◆ **INSTRUCTIONS FOR THE TASK**
The first line of the entries through the line bearing "its rounding.": copy these lines exactly and return nothing else.

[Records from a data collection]
(** * Pixel kernels of wasm-camera-fx (cpp/effects.cpp)

    A shallow embedding of the RGBA8 raster kernels of [effects.cpp] and the
    properties its specification states about them.

    Conventions of the embedding:
    - [double] is Rocq's primitive binary64 [float]: every arithmetic
      operation below is the IEEE-754 operation the C++ code performs, with
      its rounding.
    - [int] is [Z], kept inside the 32-bit range by the hypotheses of the
      theorems: [raster_ok] bounds [width], [height] and the byte count
      [4 * width * height] by [2^31], so that no index expression of the
      kernels overflows; a theorem about sizes without a raster states
      these bounds itself.
    - [uint8_t] is a [Z] in [0, 256).
    - a raster is a [list Z] of bytes indexed from 0; a read or a write
      outside of it, and a conversion of a [double] to an integer type that
      cannot hold its truncation, have no defined behaviour in C++ and give
      the outcome [Undefined].
    - the functions of <cmath> other than [sqrt] come with the platform, not
      with the repository: the kernels take them through the class [Libm]. *)

From Stdlib Require Import ZArith List Lia Bool Floats Uint63 QArith Lqa.
From stdpp Require Import base list.
Import ListNotations.

Set Warnings "-inexact-float".
#[local] Open Scope Z_scope.

(** ** Outcomes of a run *)

Inductive outcome (A : Type) : Type :=
| Done (a : A)     (* the call returned *)
| Undefined        (* the call left defined behaviour *)
| Diverged.        (* the call was still looping when the fuel ran out *)
Arguments Done {A} a.
Arguments Undefined {A}.
Arguments Diverged {A}.

#[global] Instance outcome_bind : MBind outcome := fun A B k c =>
  match c with
  | Done a => k a
  | Undefined => Undefined
  | Diverged => Diverged
  end.

(** A [for] loop whose counter runs over [lo], [lo+1], ..., [hi-1]. *)
Fixpoint for_count {S : Type} (n : nat) (i : Z) (body : Z -> S -> outcome S) (s : S)
  : outcome S :=
  match n with
  | O => Done s
  | S n' => s' ← body i s; for_count n' (i + 1) body s'
  end.

Definition for_range {S : Type} (lo hi : Z) (body : Z -> S -> outcome S) (s : S)
  : outcome S :=
  for_count (Z.to_nat (hi - lo)) lo body s.

(** ** Doubles, and the conversions between doubles and integers *)

Module F.
#[local] Open Scope float_scope.

(** [(double) z] for a 32-bit [z]: exact. *)
Definition of_int (z : Z) : float :=
  if (z <? 0)%Z then - of_uint63 (of_Z (- z)) else of_uint63 (of_Z z).

(** Integer part of a double [0 <= d < 2^53], from its binary expansion:
    [frshiftexp d = (m, e)] with [d = m * 2^(e - shift)] and [0.5 <= m < 1],
    and [normfr_mantissa m = m * 2^53]. *)
Definition floor63 (d : float) : int :=
  if d <? 1 then 0%uint63
  else let (m, e) := frshiftexp d in
       (normfr_mantissa m >> (2154 - e))%uint63.

(** [static_cast<uint8_t>(d)]: truncation toward zero, defined when the
    truncated value is one of 0..255. *)
Definition to_u8 (d : float) : outcome Z :=
  if (-1 <? d) && (d <? 256) then Done (to_Z (floor63 (abs d))) else Undefined.

(** [static_cast<int>(d)]: truncation toward zero, defined when the
    truncated value is a 32-bit integer. *)
Definition to_int (d : float) : outcome Z :=
  if (-2147483649 <? d) && (d <? 2147483648)
  then Done (if d <? 0 then (- to_Z (floor63 (abs d)))%Z else to_Z (floor63 d))
  else Undefined.

(** [std::max(a, b)] is [(a < b) ? b : a]; [std::min(a, b)] is
    [(b < a) ? b : a]. *)
Definition max (a b : float) : float := if a <? b then b else a.
Definition min (a b : float) : float := if b <? a then b else a.
(** [std::max({a, b, c})] keeps the first largest element. *)
Definition max3 (a b c : float) : float := max (max a b) c.
Definition min3 (a b c : float) : float := min (min a b) c.
End F.

(** The part of <cmath> the kernels call besides [sqrt]. *)
Class Libm : Type := {
  cos : float -> float;
  sin : float -> float;
  atan2 : float -> float -> float;
  pow : float -> float -> float;
  fmod : float -> float -> float
}.

(** ** Colour model conversion *)

Record HSL : Type := mkHSL { hsl_h : float; hsl_s : float; hsl_l : float }.

Section Colour.
#[local] Open Scope float_scope.

Definition rgbToHsl (r g b : Z) : HSL :=
  let rd := F.of_int r / 255 in
  let gd := F.of_int g / 255 in
  let bd := F.of_int b / 255 in
  let max := F.max3 rd gd bd in
  let min := F.min3 rd gd bd in
  let l := (max + min) / 2 in
  if max =? min then mkHSL (0 * 360) 0 l
  else
    let d := max - min in
    let s := if 0.5 <? l then d / (2 - max - min) else d / (max + min) in
    let h :=
      if max =? rd then (gd - bd) / d + (if gd <? bd then 6 else 0)
      else if max =? gd then (bd - rd) / d + 2
      else (rd - gd) / d + 4 in
    let h := h / 6 in
    mkHSL (h * 360) s l.

Definition hueToRgb (p q t : float) : outcome Z :=
  let t := if t <? 0 then t + 1 else t in
  let t := if 1 <? t then t - 1 else t in
  if t <? 1 / 6 then F.to_u8 ((p + (q - p) * 6 * t) * 255)
  else if t <? 1 / 2 then F.to_u8 (q * 255)
  else if t <? 2 / 3 then F.to_u8 ((p + (q - p) * (2 / 3 - t) * 6) * 255)
  else F.to_u8 (p * 255).

Definition hslToRgb (hsl : HSL) : outcome (Z * Z * Z) :=
  let h := hsl_h hsl / 360 in
  let s := hsl_s hsl in
  let l := hsl_l hsl in
  if s =? 0 then
    c ← F.to_u8 (l * 255); Done (c, c, c)
  else
    let q := if l <? 0.5 then l * (1 + s) else l + s - l * s in
    let p := 2 * l - q in
    r ← hueToRgb p q (h + 1 / 3);
    g ← hueToRgb p q h;
    b ← hueToRgb p q (h - 1 / 3);
    Done (r, g, b).

(** [clamp]: the helper that stores a double as a byte. *)
Definition clamp (val : float) : outcome Z :=
  F.to_u8 (F.max 0 (F.min 255 val)).
End Colour.

(** ** Rasters *)

(** A raster is the flat byte buffer behind a [uint8_t*]: 4 bytes per pixel,
    row-major. *)
Abbreviation raster := (list Z).

Definition load (m : raster) (i : Z) : outcome Z :=
  if i <? 0 then Undefined
  else match m !! Z.to_nat i with
       | Some b => Done b
       | None => Undefined
       end.

Definition store (m : raster) (i : Z) (b : Z) : outcome raster :=
  if (0 <=? i) && (i <? Z.of_nat (length m))
  then Done (<[Z.to_nat i := b]> m)
  else Undefined.

(** ** Bilinear sampler *)

Section Sampler.
#[local] Open Scope float_scope.

(** The clamped coordinate of [sampleBilinear]. *)
Definition clamp_coord (size : Z) (u : float) : float :=
  F.max 0 (F.min (F.of_int size - 1.001) u).

(** Byte offsets of [ptr1], [ptr2], [ptr3], [ptr4] from [srcData], for the
    cell [(x, y)]. *)
Definition corner_offsets (width x y : Z) : Z * Z * Z * Z :=
  let ptr1 := ((y * width + x) * 4)%Z in
  let ptr2 := (ptr1 + 4)%Z in
  let ptr3 := (ptr1 + width * 4)%Z in
  let ptr4 := (ptr3 + 4)%Z in
  (ptr1, ptr2, ptr3, ptr4).

(** The four offsets [sampleBilinear] reads at for the coordinate [(u, v)]. *)
Definition sample_corners (width height : Z) (u v : float) : outcome (Z * Z * Z * Z) :=
  x ← F.to_int (clamp_coord width u);
  y ← F.to_int (clamp_coord height v);
  Done (corner_offsets width x y).

(** One channel of the blend: channel [c] of the four corners. *)
Definition blend (srcData : raster) (ptrs : Z * Z * Z * Z)
    (u_ratio v_ratio : float) (c : Z) : outcome Z :=
  let '(ptr1, ptr2, ptr3, ptr4) := ptrs in
  let u_opposite := 1 - u_ratio in
  let v_opposite := 1 - v_ratio in
  p1 ← load srcData (ptr1 + c);
  p2 ← load srcData (ptr2 + c);
  p3 ← load srcData (ptr3 + c);
  p4 ← load srcData (ptr4 + c);
  F.to_u8 ((F.of_int p1 * u_opposite + F.of_int p2 * u_ratio) * v_opposite +
           (F.of_int p3 * u_opposite + F.of_int p4 * u_ratio) * v_ratio).

Definition sampleBilinear (srcData : raster) (width height : Z) (u v : float)
  : outcome (Z * Z * Z * Z) :=
  let u := clamp_coord width u in
  let v := clamp_coord height v in
  x ← F.to_int u;
  y ← F.to_int v;
  let u_ratio := u - F.of_int x in
  let v_ratio := v - F.of_int y in
  let ptrs := corner_offsets width x y in
  r ← blend srcData ptrs u_ratio v_ratio 0;
  g ← blend srcData ptrs u_ratio v_ratio 1;
  b ← blend srcData ptrs u_ratio v_ratio 2;
  a ← blend srcData ptrs u_ratio v_ratio 3;
  Done (r, g, b, a).
End Sampler.

(** ** The exported kernels *)

Section Kernels.
Context {L : Libm}.
#[local] Open Scope float_scope.

(** The in-place kernels run [for (i = 0; i < numPixels * 4; i += 4)]: the
    loop below counts the pixel [p] and uses [i = p * 4]. *)
Definition for_pixels (numPixels : Z) (body : Z -> raster -> outcome raster)
    (imageData : raster) : outcome raster :=
  for_range 0 numPixels (fun p img => body (p * 4)%Z img) imageData.

(** The luminance both [grayscale] and [sobelEdgeDetection] compute. *)
Definition luma (r g b : Z) : outcome Z :=
  F.to_u8 (0.299 * F.of_int r + 0.587 * F.of_int g + 0.114 * F.of_int b).

Definition grayscale (imageData : raster) (width height : Z) : outcome raster :=
  let numPixels := (width * height)%Z in
  for_pixels numPixels (fun i img =>
    r ← load img i;
    g ← load img (i + 1);
    b ← load img (i + 2);
    gray ← luma r g b;
    img ← store img i gray;
    img ← store img (i + 1) gray;
    store img (i + 2) gray) imageData.

Definition gx : list (list Z) := [[-1; 0; 1]; [-2; 0; 2]; [-1; 0; 1]]%Z.
Definition gy : list (list Z) := [[-1; -2; -1]; [0; 0; 0]; [1; 2; 1]]%Z.
Definition at2 (k : list (list Z)) (i j : Z) : Z :=
  nth (Z.to_nat j) (nth (Z.to_nat i) k []) 0%Z.

(** The two gradient sums of the 3x3 window around [(x, y)]. *)
Definition sobel_sums (inputData : raster) (width x y : Z) : outcome (float * float) :=
  for_range (-1) 2 (fun ky sums =>
    for_range (-1) 2 (fun kx '(sumX, sumY) =>
      let pixelPtr := (((y + ky) * width + (x + kx)) * 4)%Z in
      p0 ← load inputData pixelPtr;
      p1 ← load inputData (pixelPtr + 1);
      p2 ← load inputData (pixelPtr + 2);
      intensity ← luma p0 p1 p2;
      Done (sumX + F.of_int (at2 gx (ky + 1) (kx + 1) * intensity),
            sumY + F.of_int (at2 gy (ky + 1) (kx + 1) * intensity))) sums) (0, 0).

(** The body of the convolution pass at the interior cell [(x, y)]. *)
Definition sobel_cell (inputData : raster) (width x y : Z) (out : raster) : outcome raster :=
  '(sumX, sumY) ← sobel_sums inputData width x y;
  let magnitude := PrimFloat.sqrt (sumX * sumX + sumY * sumY) in
  edge ← F.to_u8 (F.min 255 magnitude);
  let outPtr := ((y * width + x) * 4)%Z in
  out ← store out outPtr edge;
  out ← store out (outPtr + 1) edge;
  out ← store out (outPtr + 2) edge;
  alpha ← load inputData ((y * width + x) * 4 + 3);
  store out (outPtr + 3) alpha.

Definition sobel_interior (inputData : raster) (width height : Z) (outputData : raster)
  : outcome raster :=
  for_range 1 (height - 1) (fun y out =>
    for_range 1 (width - 1) (fun x out =>
      sobel_cell inputData width x y out) out) outputData.

(** The body of the border pass at the cell [(x, y)]. *)
Definition border_cell (width height x y : Z) (out : raster) : outcome raster :=
  if (y =? 0)%Z || (y =? height - 1)%Z || (x =? 0)%Z || (x =? width - 1)%Z then
    let borderPtr := ((y * width + x) * 4)%Z in
    out ← store out borderPtr 0%Z;
    out ← store out (borderPtr + 1) 0%Z;
    out ← store out (borderPtr + 2) 0%Z;
    store out (borderPtr + 3) 255%Z
  else Done out.

Definition sobel_border (width height : Z) (outputData : raster) : outcome raster :=
  for_range 0 height (fun y out =>
    for_range 0 width (fun x out =>
      border_cell width height x y out) out) outputData.

Definition sobelEdgeDetection (inputData outputData : raster) (width height : Z)
  : outcome raster :=
  out ← sobel_interior inputData width height outputData;
  sobel_border width height out.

◆ **ANSWER BOX**
(** * Pixel kernels of wasm-camera-fx (cpp/effects.cpp)

    A shallow embedding of the RGBA8 raster kernels of [effects.cpp] and the
    properties its specification states about them.

    Conventions of the embedding:
    - [double] is Rocq's primitive binary64 [float]: every arithmetic
      operation below is the IEEE-754 operation the C++ code performs, with
      its rounding.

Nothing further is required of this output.